# Thinking of starting a 12gal long Nano - Suggestions?



## mazza2590 (Feb 28, 2011)

Totally fresh start and open to any and all suggestions!

I saw pictures of a beautiful 12 gal Mr. Aqua tank on Reddit, and that's all i needed to convince me to start the same

__
https://www.reddit.com/r/23tfh2/loving_the_mr_aqua_12_gallon_long_as_my_office/%5B


----------



## coldmantis (Apr 5, 2010)

My favorite tank but careful with the placement of the light on a tank that shallow. You will have to play around with the height depending on the type of fixture you will be using. If its not right algae mania

Sent from my Nexus 5 using Tapatalk


----------



## Bullet (Apr 19, 2014)

I've got a 16 gallon and while you have to keep your eye on the parameters, water level, etc etc., more than you would have to do in a larger tank, I have found these size tanks very rewarding 
When I first got mine I added too many big corals and crowding was a problem
I would suggest that you research smaller, perhaps slower growing species
Finally, I would also suggest a centerpiece for your nano - perhaps a clam or a baseball size birdsnest ? 
Good luck !


----------



## mazza2590 (Feb 28, 2011)

Bullet said:


> I've got a 16 gallon and while you have to keep your eye on the parameters, water level, etc etc., more than you would have to do in a larger tank, I have found these size tanks very rewarding
> When I first got mine I added too many big corals and crowding was a problem
> I would suggest that you research smaller, perhaps slower growing species
> Finally, I would also suggest a centerpiece for your nano - perhaps a clam or a baseball size birdsnest ?
> Good luck !


Thanks for the tips!

What's your setup like? 
Custom tank?
Any pictures?


----------



## bbt23 (Jan 31, 2014)

thats a beautiful tank there... any idea where to get one local or in canada?


----------



## mazza2590 (Feb 28, 2011)

bbt23 said:


> thats a beautiful tank there... any idea where to get one local or in canada?

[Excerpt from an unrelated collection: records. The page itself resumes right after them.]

Definition add_new_node (i : NodeInfo) (old_metadata : ClusterMetadata) (s : NodeState) (h : Heap)
  : Result ClusterMetadata * Heap :=
  let '(n, h) :=
    match find_node_by_host_id old_metadata (ni_host_id i) with
    | Some old_node =>
      if bool_decide (broadcast_rpc_address old_node = ni_broadcast_rpc_address i)
      then clone_with_node_state old_node s h
      else clone_with_node_info_and_state old_node i s h
    | None => Node_with_state (ni_broadcast_rpc_address i) (ni_broadcast_address i) (Some (ni_host_id i)) s
                (ni_tokens i) (ni_rack i) (ni_datacenter i) h
    end in
  (clone_with_node old_metadata n, h).

(** ** Walking the ring *)

Lemma ring_iter_elem m t n : (t, n) ∈ ring_iter m <-> token_ring m !! t = Some n.
Proof. unfold ring_iter. rewrite merge_sort_Permutation. apply elem_of_map_to_list. Qed.

Lemma ring_iter_keys m : NoDup (ring_iter m).*1.
Proof. unfold ring_iter. rewrite merge_sort_Permutation. apply NoDup_fst_map_to_list. Qed.

Lemma ring_iter_length m : length (ring_iter m) = size (token_ring m).
Proof. unfold ring_iter. rewrite merge_sort_Permutation. apply length_map_to_list. Qed.

Definition token_lt (a b : Z * Node) : Prop := a.1 < b.1.

Lemma ring_iter_sorted m : StronglySorted token_lt (ring_iter m).
Proof.
  assert (Transitive token_le) by (intros a b c; unfold token_le; lia).
  assert (Total token_le) by (intros a b; unfold token_le; lia).
  pose proof (ring_iter_keys m) as Hn. unfold ring_iter in *.
  pose proof (StronglySorted_merge_sort token_le (map_to_list (token_ring m))) as Hs.
  induction Hs as [|a l Hs IH Hf]; constructor; simpl in Hn; apply NoDup_cons in Hn as [Ha Hn]; [by apply IH|].
  rewrite Forall_forall in *. intros b Hb. specialize (Hf b Hb). unfold token_le, token_lt in *.
  assert (a.1 <> b.1); [|lia]. intros E1. apply Ha. rewrite E1. by apply list_elem_of_fmap_2.
Qed.

(** A sorted ring splits at any token. *)
Lemma ring_split (l : list (Z * Node)) t : StronglySorted token_lt l ->
  l = filter (fun e => e.1 < t) l ++ filter (fun e => t <= e.1) l.
Proof.
  induction 1 as [|a l Hs IH Hf]; [done|]. destruct (decide (t <= a.1)) as [Ha|Ha].
  - rewrite filter_cons_False by lia. rewrite (filter_cons_True (fun e => t <= e.1)) by done.
    assert (Hall : Forall (fun e => t <= e.1) l).
    { eapply Forall_impl; [exact Hf|]. unfold token_lt. intros; lia. }
    assert (Hnone : filter (fun e : Z * Node => e.1 < t) l = []).
    { clear - Hall. induction Hall; [done|]. by rewrite filter_cons_False by lia. }
    rewrite Hnone. simpl. f_equal. rewrite IH at 1. by rewrite Hnone.
  - rewrite filter_cons_True by lia. rewrite (filter_cons_False (fun e => t <= e.1)) by lia.
    simpl. by f_equal.
Qed.

(** Walking the ring from a token visits every entry once, first those at
    or after the token in increasing order and then those before it, and the
    capped walk is a prefix of it. *)
Theorem token_ring_walk (m : TokenMap) (token : Murmur3Token) :
  exists before after, ring_iter m = before ++ after /\
    StronglySorted token_lt (ring_iter m) /\
    (forall t n, (t, n) ∈ ring_iter m <-> token_ring m !! t = Some n) /\
    Forall (fun e => e.1 < token_value token) before /\ Forall (fun e => token_value token <= e.1) after /\
    nodes_for_token m token = (after ++ before).*2 /\
    (forall count, (count <= size (token_ring m))%nat ->
      nodes_for_token_capped m token count = take count (after ++ before).*2).
Proof.
  set (t := token_value token).
  exists (filter (fun e => e.1 < t) (ring_iter m)), (filter (fun e => t <= e.1) (ring_iter m)).
  pose proof (ring_split (ring_iter m) t (ring_iter_sorted m)) as Hs.
  split; [done|]. split; [apply ring_iter_sorted|]. split; [apply ring_iter_elem|].
  split; [apply Forall_forall; intros e He; by apply list_elem_of_filter in He as [? _]|].
  split; [apply Forall_forall; intros e He; by apply list_elem_of_filter in He as [? _]|].
  assert (Hc : forall count, (count <= size (token_ring m))%nat -> nodes_for_token_capped m token count =
      take count (filter (fun e => t <= e.1) (ring_iter m) ++ filter (fun e => e.1 < t) (ring_iter m)).*2).
  { intros count Hle. unfold nodes_for_token_capped, ring_from. fold t.
    rewrite <- ring_iter_length in Hle. rewrite Hs in Hle at 1. rewrite length_app in Hle.
    rewrite Hs at 2. rewrite app_assoc, take_app_le by (rewrite length_app; lia). by rewrite fmap_take. }
  split; [|exact Hc]. unfold nodes_for_token. specialize (Hc (size (token_ring m)) ltac:(lia)).
  unfold nodes_for_token_capped in Hc. rewrite Hc. apply take_ge. rewrite length_fmap, length_app.
  rewrite <- ring_iter_length. rewrite Hs at 3. rewrite length_app. lia.
Qed.

(** ** Datacenters *)

(** The racks of a datacenter. *)
Definition racks_of (ns : NodeMap) (dc : bytes) : gset bytes :=
  list_to_set (rack <$> filter (fun n => datacenter n = dc) (map_to_list ns).*2).

Lemma elem_of_values (ns : NodeMap) n : n ∈ (hm_iter ns).*2 <-> exists id, ns !! id = Some n.
Proof.
  rewrite hm_iter_perm. rewrite list_elem_of_fmap. split.
  - intros ([id n'] & -> & Hin). exists id. by apply elem_of_map_to_list.
  - intros [id Hid]. exists (id, n). split; [done|]. by apply elem_of_map_to_list.
Qed.

(** The datacenters recorded are those of the nodes, each with the number
    of its distinct racks. *)
Theorem datacenters_counted (ns : NodeMap) (dc : bytes) :
  build_datacenter_info ns !! dc =
    if decide (racks_of ns dc = ∅) then None else Some (mkDatacenterMetadata (size (racks_of ns dc))).
Proof.
  unfold build_datacenter_info. set (l := sort_unstable _ _).
  assert (Hp : l ≡ₚ (map_to_list ns).*2).
  { unfold l. rewrite sort_unstable_perm. by rewrite hm_iter_perm. }
  destruct (chunk_by_grouped datacenter l) as (Hnd & Hk & Hg).
  { apply sorted_grouped. apply sort_unstable_sorted, bytes_compare_order. }
  assert (Hr : racks_of ns dc = list_to_set (rack <$> filter (fun n => datacenter n = dc) l)).
  { unfold racks_of. apply set_eq. intros r. rewrite !elem_of_list_to_set. by rewrite Hp. }
  assert (Hf : forall cs : list (bytes * list Node),
      (map (fun g => (g.1, mkDatacenterMetadata (length (unique_by rack g.2)))) cs).*1 = cs.*1).
  { intros cs. induction cs as [|c cs IH]; [done|]. simpl. f_equal. exact IH. }
  rewrite hm_collect_nodup by by rewrite Hf. rewrite Hr. destruct (decide _) as [Hd|Hd].
  - apply not_elem_of_list_to_map_1. rewrite Hf, Hk. intros (n & -> & Hn)%list_elem_of_fmap.
    apply (not_elem_of_empty (C := gset bytes) (rack n)). rewrite <- Hd, elem_of_list_to_set.
    apply list_elem_of_fmap_2. by apply list_elem_of_filter.
  - apply set_choose_L in Hd as [r Hin]. rewrite elem_of_list_to_set in Hin.
    apply list_elem_of_fmap in Hin as (n & _ & Hn). apply list_elem_of_filter in Hn as [<- Hn].
    assert (Hc : datacenter n ∈ (chunk_by datacenter l).*1) by (apply Hk; by apply list_elem_of_fmap_2).
    apply list_elem_of_fmap in Hc as ([k g] & E1 & Hin). simpl in E1. subst k.
    apply elem_of_list_to_map_1; [by rewrite Hf|]. pose proof (Hg _ _ Hin) as ->.
    rewrite <- unique_by_length. apply list_elem_of_fmap. eexists. split; [|exact Hin]. done.
Qed.

(** ** The metadata invariant *)

(** Nodes are kept under their host ids; the ring holds nodes of the map under
    their own tokens and misses none of their tokens; the datacenters are
    those of the nodes. *)
Record consistent (c : ClusterMetadata) : Prop := {
  hosts_ok : forall id n, nodes c !! id = Some n -> host_id n = Some id;
  ring_ok : forall t n, token_ring (token_map c) !! t = Some n -> mkToken t ∈ tokens n /\ exists id, nodes c !! id = Some n;
  ring_full : forall id n t, nodes c !! id = Some n -> t ∈ tokens n -> is_Some (token_ring (token_map c) !! token_value t);
  datacenters_ok : datacenters c = build_datacenter_info (nodes c) }.

Lemma hm_collect_elem {K V} `{Countable K} (l : list (K * V)) k v : hm_collect l !! k = Some v -> (k, v) ∈ l.
Proof.
  unfold hm_collect. induction l as [|[k' v'] l IH] using rev_ind; simpl; [by rewrite lookup_empty|].
  rewrite foldl_app, elem_of_app, list_elem_of_singleton. simpl.
  rewrite lookup_insert_Some. intros [[-> ->]|[_ Hl]]; auto.
Qed.

Lemma hm_collect_dom {K V} `{Countable K} (l : list (K * V)) k : k ∈ l.*1 -> is_Some (hm_collect l !! k).
Proof.
  unfold hm_collect. enough (Hg : forall m : gmap K V, k ∈ l.*1 \/ is_Some (m !! k) ->
    is_Some (foldl (fun m kv => <[kv.1 := kv.2]> m) m l !! k)) by (intros; apply Hg; auto).
  induction l as [|[k' v'] l IH]; simpl; intros m Hk; [destruct Hk as [Hk|Hk]; [by apply elem_of_nil in Hk|done]|].
  apply IH. rewrite elem_of_cons in Hk. rewrite lookup_insert_is_Some. destruct (decide (k' = k)); intuition.
Qed.

Lemma elem_of_ring_entries (ns : NodeMap) t n :
  (t, n) ∈ concat (map (fun kn => map (fun t => (token_value t, kn.2)) (tokens kn.2)) (hm_iter ns)) <->
  mkToken t ∈ tokens n /\ exists id, ns !! id = Some n.
Proof.
  rewrite list_elem_of_In, in_concat. setoid_rewrite in_map_iff. split.
  - intros (l & ([id n'] & <- & Hin) & Hl). apply in_map_iff in Hl as ([t'] & [= -> ->] & Ht). simpl in *.
    apply list_elem_of_In in Ht, Hin. split; [done|]. exists id.
    rewrite hm_iter_perm in Hin. by apply elem_of_map_to_list in Hin.
  - intros [Ht [id Hid]]. eexists. split; [exists (id, n); split; [done|]|].
    + apply list_elem_of_In. rewrite hm_iter_perm. by apply elem_of_map_to_list.
    + apply in_map_iff. exists (mkToken t). split; [done|]. by apply list_elem_of_In.
Qed.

I just signed in to post the link!
My buddy just found this at GoReef.com

Ships from Montreal

http://www.goreef.com/Mr.-Aqua-Long-Frameless-Glass-Aquarium-Tank-Choose-Size.html

12 Gal, after tax and shipping to Toronto is coming out to about 120 for me


----------



## coldmantis (Apr 5, 2010)

mazza2590 said:


> I just signed in to post the link!
> My buddy just found this at GoReef.com
> 
> Ships from Montreal
> ...


Either way you look at it, its the cheapest option. Getting marine depot from the states will cost you way more. Getting it shipped to the states to pickup will cost you more. Picking up the same dimensions but starphire glass from ai will cost you more. So goreef is the best option.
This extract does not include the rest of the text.